In the context of the Arab world, decentralization was partially put in place by colonial authorities to control the power of strong local leaderships. After the establishment of independent nation-states, governments favored social welfare policies to gain support and legitimacy, often privileging authoritarian rule. During the 1980s and 1990s, socio-economic challenges made these policy choices more difficult to sustain. Progressively, structural adjustment policies and neoliberal reforms drastically altered the sociopolitical system in place in favor of the governing authorities and their associated elites, at the expenses of the low and middle-income categories. Poverty levels increased drastically. Governments in the Arab region continued advocating decentralization, often under the auspices of foreign donors, but very little effective decentralization of authority was being implemented. Deconcentration was the actual dominant practice, which namely served to strengthen the central government’s domination. This led to a major crisis of accountability between different levels of governments as well as vis-à-vis citizens. Simultaneously, on the ground, local governments increasingly gained strength. The Arab uprisings demonstrate this growing significance of the local and territorial scale of politics.

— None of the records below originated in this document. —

(** * AES-GCM session layer of libdigest-hmac-sha256-cxx11

    A shallow embedding of [src/cipher-aes-gcm.cpp] (class [cipher::AES_GCM])
    and the properties of the session layer: counter derivation, keystream
    consumption, tag masking, tag comparison and the state machine.

    Bytes ([std::uint8_t], and [char] seen through its bit pattern) are
    integers in [0, 256); [std::string] is the list of its bytes and
    [AES::BLOCK] ([std::array<std::uint8_t,16>]) is a list of 16 bytes.
    The two collaborators of the class, the block cipher ([cipher::AES]) and
    the accumulator ([digest::GHASH]), are interfaces: every theorem about the
    session holds for all their implementations; a reference implementation
    (AES of FIPS-197, GHASH of SP 800-38D) is given to run the session on
    concrete messages. *)

From Stdlib Require Import ZArith List Lia Bool String.
From stdpp Require Import base numbers list.

Import ListNotations.

#[local] Open Scope nat_scope.

(** ** Data model *)

Abbreviation bytes := (list Z) (only parsing).
Abbreviation BLOCK := (list Z) (only parsing).

(** [AES::BLOCK::size ()], a compile-time constant. *)
Definition block_size : nat := 16.

(** The session states compared against in the source. *)
Inductive State := INIT | ENCRYPT | DECRYPT | FINAL.

#[global] Instance State_eq_dec : EqDecision State.
Proof. solve_decision. Defined.

(** A byte of an array or a string. *)
Definition is_byte (b : Z) : Prop := (0 <= b < 256)%Z.

(** The logical content of a block: sixteen bytes. *)
Definition is_block (b : BLOCK) : Prop := length b = block_size /\ Forall is_byte b.

#[global] Instance is_byte_dec (b : Z) : Decision (is_byte b).
Proof. unfold is_byte. apply _. Defined.

#[global] Instance is_block_dec (b : BLOCK) : Decision (is_block b).
Proof. unfold is_block. apply _. Defined.

(** [std::runtime_error] with its [what ()] string. *)
Inductive exn := runtime_error (what : string).

(** The outcome of a call that may throw. *)
Inductive result (A : Type) := Ok (a : A) | Throw (e : exn).
Arguments Ok {A} a.
Arguments Throw {A} e.

(** ** The collaborators *)

(** [cipher::AES] (cipher-aes.hpp): an object holding a key schedule, and a
    16-byte block transform under it. *)
Class BlockCipher := {
  AES : Type;
  aes_new : AES;
  set_encrypt_key128 : bytes -> AES -> AES;
  set_encrypt_key192 : bytes -> AES -> AES;
  set_encrypt_key256 : bytes -> AES -> AES;
  aes_encrypt : AES -> BLOCK -> BLOCK;
}.

(** [digest::GHASH] (digest-ghash.hpp): a stateful accumulator.  [digest ()]
    is not const, so it returns the accumulator it leaves behind. *)
Class Accumulator := {
  GHASH : Type;
  ghash_new : GHASH;
  ghash_set_key128 : BLOCK -> GHASH -> GHASH;
  ghash_set_authdata : bytes -> GHASH -> GHASH;
  ghash_add : bytes -> GHASH -> GHASH;
  ghash_digest : GHASH -> bytes * GHASH;
}.
(** * Task hierarchy backend (backend/index.js)

    A shallow embedding of the task handlers of the REST backend: the rows
    of the [tasks] and [projects] tables, the transaction a handler runs on
    its pooled connection, and the handlers that create, update, delete and
    nest tasks.  The theorems at the end of the file settle the properties
    the specification states about them. *)

From Stdlib Require Import ZArith List String Ascii Bool Lia DecimalString.
Import ListNotations.
Open Scope Z_scope.
Set Warnings "-register-all".

(** ** JavaScript values *)

(** The values the handlers move around: request fields, query parameters,
    decoded JSON documents.  Numbers are taken to be integers. *)
Inductive value : Type :=
| VUndef
| VNull
| VBool (b : bool)
| VNum (n : Z)
| VStr (s : string)
| VArr (xs : list value)
| VObj (fields : list (string * value)).

(** ToBoolean. *)
Definition truthy (v : value) : bool :=
  match v with
  | VUndef | VNull => false
  | VBool b => b
  | VNum n => negb (n =? 0)
  | VStr s => negb (String.eqb s "")
  | VArr _ | VObj _ => true
  end.

(** [a || b]. *)
Definition js_or (a b : value) : value := if truthy a then a else b.

(** [a || b] on two numbers. *)
Definition num_or (a b : Z) : Z := if a =? 0 then b else a.

(** A destructuring default, [{ x = d } = body]: it applies to [undefined]
    only. *)
Definition dflt (v d : value) : value :=
  match v with VUndef => d | _ => v end.

(** Property lookup in an object literal; an absent key is [undefined]. *)
Fixpoint lookup (k : string) (o : list (string * value)) : value :=
  match o with
  | [] => VUndef
  | (k', v) :: o' => if String.eqb k k' then v else lookup k o'
  end.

In 2013, the Lebanese Center for Policy Studies (LCPS) led a research project funded by the Open Society Foundation on decentralization, democratization, and the role of regional administrations for better service delivery in the Arab world. The framework used to study decentralization and service delivery in the Arab world is structured along three components: i) the making and the politics of decentralization, ii) the legislation and practice of service delivery, and iii) the fiscal structures of decentralization. In all three components, we seek to understand the legal framework guiding the studied issue, and its evolution over time, and its actual practice. One of the objectives is to identify and qualify the gaps and hurdles that impede the implementation of a more decentralized and democratic system of governance, but also to study carefully how these gaps are being navigated, circumvented, and regulated. The project aimed to lay the ground for sharing decentralization and service delivery experiences in five Arab countries: Lebanon, Jordan, Morocco, Tunisia, and Yemen. Five crosscutting themes emerged from the case studies and are presented below.

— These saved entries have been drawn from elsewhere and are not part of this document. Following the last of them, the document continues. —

(** * SLR(1) visual parser: grammar analysis, LR(0) automaton, table and simulator

    A shallow embedding of [grammar.ts], [lr0.ts], the table builder and
    [simulator.ts].

    Conventions of the embedding.
    - A JavaScript string is the list of its UTF-16 code units, so that
      [length], [startsWith], [substring] and [s[0]] mean what they mean in
      the source (the empty marker 'ε' is ONE code unit, 949).
    - A JavaScript [Set<string>] is the list of its elements in insertion
      order; [jsset_add] appends an element only when it is absent.
    - A JavaScript object used as a dictionary ([Record<K,V>]) is a [gmap].
    - Arrays used as stacks keep the orientation of the source: the top of
      the stack is the LAST element.
    - Code that can raise a [TypeError] returns an [outcome]; loops whose
      termination is not structural carry a fuel argument and [OutOfFuel]
      is a result of its own, never confused with a thrown error. *)

From Stdlib Require Import List NArith Lia String Ascii.
From Stdlib Require Import Sorting.Permutation Sorting.Sorted.
From stdpp Require Import base option list gmap sorting.

Open Scope nat_scope.

(** ** JavaScript strings *)

Abbreviation jsstring := (list N).

Fixpoint js (s : string) : jsstring :=
  match s with
  | EmptyString => []
  | String a r => N_of_ascii a :: js r
  end.

Definition DOLLAR : jsstring := [36%N].
Definition EPS : jsstring := [949%N].
Definition PRIME : jsstring := [39%N].
Definition SPACE : jsstring := [32%N].
Definition UNDEFINED_KEY : jsstring := js "undefined".

(** [s.startsWith(t)] *)
Fixpoint startsWith (s t : jsstring) {struct t} : bool :=
  match t, s with
  | [], _ => true
  | _ :: _, [] => false
  | b :: t', a :: s' => if decide (a = b) then startsWith s' t' else false
  end.

(** [s.endsWith(t)] *)
Definition endsWith (s t : jsstring) : bool := startsWith (rev s) (rev t).

(** Code units removed by [String.prototype.trim]: white space and line
    terminators of ECMAScript. *)
Definition isWhiteSpace (c : N) : bool :=
  ((9 <=? c) && (c <=? 13) || (c =? 32) || (c =? 160) || (c =? 5760)
   || (8192 <=? c) && (c <=? 8202) || (c =? 8232) || (c =? 8233)
   || (c =? 8239) || (c =? 8287) || (c =? 12288) || (c =? 65279))%N.

Fixpoint trimStart (s : jsstring) : jsstring :=
  match s with
  | [] => []
  | c :: r => if isWhiteSpace c then trimStart r else s
  end.

Definition trim (s : jsstring) : jsstring := rev (trimStart (rev (trimStart s))).

(** ** JavaScript sets in insertion order *)

Definition jsset_has (x : jsstring) (s : list jsstring) : bool := bool_decide (x ∈ s).

Definition jsset_add (x : jsstring) (s : list jsstring) : list jsstring :=
  if jsset_has x s then s else s ++ [x].

(** ** Results of code that may throw *)

Inductive outcome (A : Type) : Type :=
  | Ok (a : A)
  | Throw (msg : string)
  | OutOfFuel.
Arguments Ok {A} a.
Arguments Throw {A} msg.
Arguments OutOfFuel {A}.

Definition obind {A B} (m : outcome A) (k : A → outcome B) : outcome B :=
  match m with
  | Ok a => k a
  | Throw msg => Throw msg
  | OutOfFuel => OutOfFuel
  end.

Notation "'perform' p <- m ; k" := (obind m (λ p, k))
  (at level 10, p pattern, m at level 100, k at level 200, only parsing).

(** ** The grammar model (types.ts) *)

(** Modelled from the spec: types.ts is not among the sources.  The
    records of this file follow the data model of the specification and
    the fields that the code reads and writes ([p.head], [p.body], [p.id],
    [grammar.productions], ...). *)

Record Production := mkProduction {
  prod_head : jsstring;
  prod_body : list jsstring;
  prod_id : nat
}.

Record Grammar := mkGrammar {
  productions : list Production;
  terminals : list jsstring;
  nonTerminals : list jsstring;
  startSymbol : jsstring
}.

#[global] Instance Production_eq_dec : EqDecision Production.
Proof. solve_decision. Defined.

(** [grammar.productions.find(p => p.id === pid)] *)
Definition findProduction (g : Grammar) (pid : nat) : option Production :=
  List.find (λ p, Nat.eqb (prod_id p) pid) (productions g).

(** ** grammar.ts: augmentGrammar *)

Definition augmentGrammar (grammar : Grammar) : Grammar :=
  let newStartSymbol := startSymbol grammar ++ PRIME in
  let augmentedProduction :=
    {| prod_head := newStartSymbol; prod_body := [startSymbol grammar]; prod_id := 0 |} in
  let newProductions :=
    augmentedProduction ::
    imap (λ i p, {| prod_head := prod_head p; prod_body := prod_body p; prod_id := i + 1 |})
         (productions grammar) in
  let newNonTerminals := jsset_add newStartSymbol (nonTerminals grammar) in
  {| productions := newProductions;
     terminals := terminals grammar;
     nonTerminals := newNonTerminals;
     startSymbol := newStartSymbol |}.

(** Every symbol that appears in a grammar: its start symbol, the two
    symbol sets, and the heads and bodies of its productions. *)
Definition symbolOf (g : Grammar) (s : jsstring) : Prop :=
  s = startSymbol g ∨ s ∈ terminals g ∨ s ∈ nonTerminals g
  ∨ ∃ p, p ∈ productions g ∧ (s = prod_head p ∨ s ∈ prod_body p).

(** ** Tables, steps and parse trees (types.ts) *)

(** Modelled from the spec: types.ts is not among the sources.  An action
    table entry is "a tagged variant — Shift(targetState) |
    Reduce(productionId) | Accept"; the source builds it as
    [{type: 'shift', value}], [{type: 'reduce', value}] and
    [{type: 'accept'}] and reads it through [.type] and [.value]. *)
Inductive ActionEntry : Type :=
  | Shift (target : nat)
  | Reduce (productionId : nat)
  | Accept.

Inductive ActionType : Type := shift | reduce | accept.

Definition ae_type (a : ActionEntry) : ActionType :=
  match a with Shift _ => shift | Reduce _ => reduce | Accept => accept end.

Definition ae_value (a : ActionEntry) : option nat :=
  match a with Shift n => Some n | Reduce n => Some n | Accept => None end.

Inductive ConflictType : Type := ShiftReduce | ReduceReduce.

Record Conflict := mkConflict {
  c_state : nat;
  c_symbol : jsstring;
  c_type : ConflictType;
  c_existing : ActionEntry;
  c_new : ActionEntry
}.

#[global] Instance ActionEntry_eq_dec : EqDecision ActionEntry.
Proof. solve_decision. Defined.
#[global] Instance ActionType_eq_dec : EqDecision ActionType.
Proof. solve_decision. Defined.
#[global] Instance ConflictType_eq_dec : EqDecision ConflictType.
Proof. solve_decision. Defined.
#[global] Instance Conflict_eq_dec : EqDecision Conflict.
Proof. solve_decision. Defined.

Colonial Legacies Determine Decentralization Policies
The first theme observes how colonial legacies and regional histories determine contemporary decentralization policies and discourses. The analysis of the political history of each country`s case reveals that interactions and hierarchies between groups living in regions of the Arab world prior to colonial rule were very much regulated according to a decentralized architecture of power. Colonial regimes deeply reconfigured these relationships via the drawing of new territorial and administrative boundaries that cut across regions and hinterlands. They used the technical and administrative dimensions of decentralization to justify their reforms and to control territories and opposition groups. The aim was to have a firm grip on the newly formed nation-state’s territories, applying the classic “divide to rule” adage. With the establishment of independent nation-states, this approach was further consolidated, using the narrative of the need to build a strong modern state. Deconcentration reforms continued with the same objective of extending the eyes and ears of the central state to localities. However, municipal elections started to be held, and democratic representation began to emerge at the local scale.

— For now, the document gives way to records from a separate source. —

(** ** The export rectangle after rounding *)

(** The arithmetic of one axis of the export, with the products by the
    display scale as unknowns: [P] is native side times display scale, [D]
    its rounding, [edge] the image edge, [S] and [Z] the computed source
    origin and source size multiplied back by the display scale. *)
Lemma rect_one_axis (P D edge n S Z : Q) :
  240 * (1 - 3 * unitRoundoff) <= D ->
  P * (1 - unitRoundoff) <= D <= P * (1 + unitRoundoff) ->
  edge <= 4 * unitRoundoff * (D + 240) ->
  240 - 4 * unitRoundoff * (D + 240) <= edge + D ->
  ((0 <= 0 - edge /\
    (0 - edge) * (1 - unitRoundoff) <= n <= (0 - edge) * (1 + unitRoundoff)) \/
   (0 - edge <= 0 /\
    (0 - edge) * (1 + unitRoundoff) <= n <= (0 - edge) * (1 - unitRoundoff))) ->
  ((0 <= n /\ n * (1 - unitRoundoff) <= S <= n * (1 + unitRoundoff)) \/
   (n <= 0 /\ n * (1 + unitRoundoff) <= S <= n * (1 - unitRoundoff))) ->
  240 * (1 - unitRoundoff) <= Z <= 240 * (1 + unitRoundoff) ->
  - (16 * unitRoundoff) * P <= S /\
  S + Z <= (1 + 16 * unitRoundoff) * P.
Proof. unfold unitRoundoff. intros. split; lra. Qed.
Lemma chat_new_session_witness :
  exists r b',
    ChatService.chat settings demo_env store_up char_tokenizer demo_llm
      "hello" None None demo_backend = (Done r, b')
    /\ result_session_id r = uuid4 demo_env 0
    /\ chat_sessions b'
       = [demo_session;
          {| session_id := result_session_id r;
             messages := exchange demo_env "hello" (answer r);
             session_created_at := utcnow demo_env;
             session_updated_at := utcnow demo_env |}].
Proof.
  set (out := ChatService.chat settings demo_env store_up char_tokenizer
                demo_llm "hello" None None demo_backend).
  assert (H : out = (Done (match out.1 with
                           | Done r => r
                           | Fail _ => no_result
                           end), out.2)) by (vm_compute; reflexivity).
  eexists _, _. split; [exact H|].
  destruct (chat_new_session settings demo_env store_up char_tokenizer
              demo_llm "hello" None None demo_backend _ _ eq_refl H)
    as (H1 & _ & H3).
  split; [exact H1 | exact H3].
Defined.

Lemma chat_unknown_session_witness :
  chat_sessions
    (ChatService.chat settings demo_env store_up char_tokenizer demo_llm
       "hello" (Some "nobody") None demo_backend).2
  = chat_sessions demo_backend.
Proof.
  exact (proj1 (chat_unknown_session settings demo_env store_up
                  char_tokenizer demo_llm "hello" "nobody" None demo_backend
                  eq_refl ltac:(vm_compute; reflexivity))).
Defined.

Lemma chat_appends_exchange_witness :
  exists r b',
    ChatService.chat settings demo_env store_up char_tokenizer demo_llm
      "hello" (Some "s1") None demo_backend = (Done r, b')
    /\ find_session "s1" (chat_sessions b')
       = Some {| session_id := session_id demo_session;
                 messages := messages demo_session
                             ++ exchange demo_env "hello" (answer r);
                 session_created_at := session_created_at demo_session;
                 session_updated_at := utcnow demo_env |}.
Proof.
  set (out := ChatService.chat settings demo_env store_up char_tokenizer
                demo_llm "hello" (Some "s1") None demo_backend).
  assert (H : out = (Done (match out.1 with
                           | Done r => r
                           | Fail _ => no_result
                           end), out.2)) by (vm_compute; reflexivity).
  eexists _, _. split; [exact H|].
  exact (proj1 (proj2 (chat_appends_exchange settings demo_env store_up
                         char_tokenizer demo_llm "hello" "s1" None
                         demo_backend demo_session _ _ eq_refl
                         ltac:(vm_compute; reflexivity) H))).
Defined.

(** The store fails on the request that saves the answer: the call fails,
    and the session holds the query as its last message. *)
Lemma chat_failure_stores_no_answer_witness :
  let out := ChatService.chat settings demo_env (store_fails_at 3)
               char_tokenizer demo_llm "hello" (Some "s1") None
               demo_backend in
  out.1 = Fail (Exn (StoreUnavailable "mongodb"))
  /\ (chat_sessions out.2 = chat_sessions demo_backend
      \/ chat_sessions out.2
         = MongoSessions.push_message "s1"
             {| msg_role := "user"; msg_content := "hello";
                msg_timestamp := utcnow demo_env |} (utcnow demo_env)
             (chat_sessions demo_backend)).
Proof.
  cbv zeta.
  set (out := ChatService.chat settings demo_env (store_fails_at 3)
                char_tokenizer demo_llm "hello" (Some "s1") None
                demo_backend).
  assert (H : out = (Fail (Exn (StoreUnavailable "mongodb")), out.2))
    by (vm_compute; reflexivity).
  split; [now rewrite H|].
  destruct (chat_failure_stores_no_answer settings demo_env
              (store_fails_at 3) char_tokenizer demo_llm "hello" (Some "s1")
              None demo_backend _ _ H) as [_ [H1|(id & Hid & _ & _ & _ & H1)]].
  - left. exact H1.
  - right. injection Hid as <-. exact H1.
Defined.

Example chat_keeps_query_without_answer :
  let out := ChatService.chat settings demo_env (store_fails_at 3)
               char_tokenizer demo_llm "hello" (Some "s1") None
               demo_backend in
  out.1 = Fail (Exn (StoreUnavailable "mongodb"))
  /\ (match find_session "s1" (chat_sessions out.2) with
      | Some s => map msg_content (drop 6 (messages s))
      | None => []
      end) = ["m6"; "hello"].
Proof. split; vm_compute; reflexivity. Qed.

Lemma chat_sources_witness :
  exists r b' hits,
    ChatService.chat settings demo_env store_up char_tokenizer demo_llm
      "hello" (Some "s1") None demo_backend = (Done r, b')
    /\ Forall2 source_shows hits (sources r).
Proof.
  set (out := ChatService.chat settings demo_env store_up char_tokenizer
                demo_llm "hello" (Some "s1") None demo_backend).
  assert (H : out = (Done (match out.1 with
                           | Done r => r
                           | Fail _ => no_result
                           end), out.2)) by (vm_compute; reflexivity).
  destruct (chat_sources settings demo_env store_up char_tokenizer demo_llm
              "hello" (Some "s1") None demo_backend _ _ H)
    as (hits & w & _ & Hs).
  eexists _, _, hits. split; [exact H | exact Hs].
Defined.

(** ** The contact intent *)

Lemma startswith_spec s p :
  PyExt.startswith s p = true <-> exists rest, s = p +:+ rest.
Proof.
  revert s. induction p as [|a p IH]; intros s.
  - split; [exists s; reflexivity | destruct s; reflexivity].
  - destruct s as [|c s]; cbn [PyExt.startswith].
    + split; [discriminate | intros (rest & H); discriminate].
    + rewrite andb_true_iff, Ascii.eqb_eq, IH. split.
      * intros (-> & rest & ->). exists rest. reflexivity.
      * intros (rest & H). change (String a p +:+ rest)
          with (String a (p +:+ rest)) in H.
        injection H as -> ->. eauto.
Qed.

Lemma contains_spec s sub :
  PyExt.contains s sub = true
  <-> exists before after, s = before +:+ sub +:+ after.
Proof.
  induction s as [|c s IH]; cbn [PyExt.contains];
    rewrite orb_true_iff, startswith_spec.
  - split.
    + intros [(rest & H)|]; [|discriminate]. exists "", rest. exact H.
    + intros (before & after & H). left. destruct before; [|discriminate].
      exists after. exact H.
  - rewrite IH. split.
    + intros [(rest & H)|(before & after & ->)].
      * exists "", rest. exact H.
      * exists (String c before), after. reflexivity.
    + intros (before & after & H). destruct before as [|a before].
      * left. exists after. exact H.
      * right. change (String a before +:+ sub +:+ after)
          with (String a (before +:+ sub +:+ after)) in H.
        injection H as -> ->. eauto.
Qed.

Lemma lower_app a c : PyExt.lower (a +:+ c) = PyExt.lower a +:+ PyExt.lower c.
Proof.
  induction a as [|x a IH]; [reflexivity|].
  change (String x a +:+ c) with (String x (a +:+ c)).
  cbn [PyExt.lower]. now rewrite IH.
Qed.

Lemma lower_char_lower_char c :
  PyExt.lower_char (PyExt.lower_char c) = PyExt.lower_char c.
Proof. destruct c as [[] [] [] [] [] [] [] []]; vm_compute; reflexivity. Qed.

This colonial legacy of decentralization is not the same across Arab states. While in Morocco, Tunisia, Lebanon and Jordan, the building of post-colonial nation-states used centralization to consolidate state power, in Yemen, decentralization was preferred as a tool to balance the power of regions. In either case, centralization and decentralization narratives were used to consolidate the interests of the ruling elites and their networks. These narratives were often accompanied by a modernization rhetoric that praises the values of the strong state needing to control service delivery and secure its authority over the national territory, against enemies’ threats of secession. In Jordan, the King advocates decentralization to secure further the power of original Jordanian families, create jobs and maintain social peace, while controlling the emergence of Islamist groups within municipalities. In Lebanon, municipalities are also taken up by sectarian ruling powers to further their control over territories and access economic development rents, as well as distribute services to their clientele.
The social and territorial organizational system of Tunisian tribes provided services to constituencies according to a decentralization hierarchy that was replaced under colonial rule with a new administrative geography aiming to control their power. The independent Tunisian nation-state further consolidated this territorial subdivision and positioned its representatives to supervise regions and localities and administer service delivery. In Morocco, the deconcentration of state services similarly serves to place "eyes on the street" of the most remote tribal regions, via an extensive administrative system. This ambivalent system that both centralizes and decentralizes authority illustrates well the policy tensions and contradictions that characterize decentralization issues in Morocco, and oppose the monarchy to nationalist parties. This duality is also found in how the state sometimes opts certain cities and regions out of the rest of the decentralization architecture, depending on their strategic stake.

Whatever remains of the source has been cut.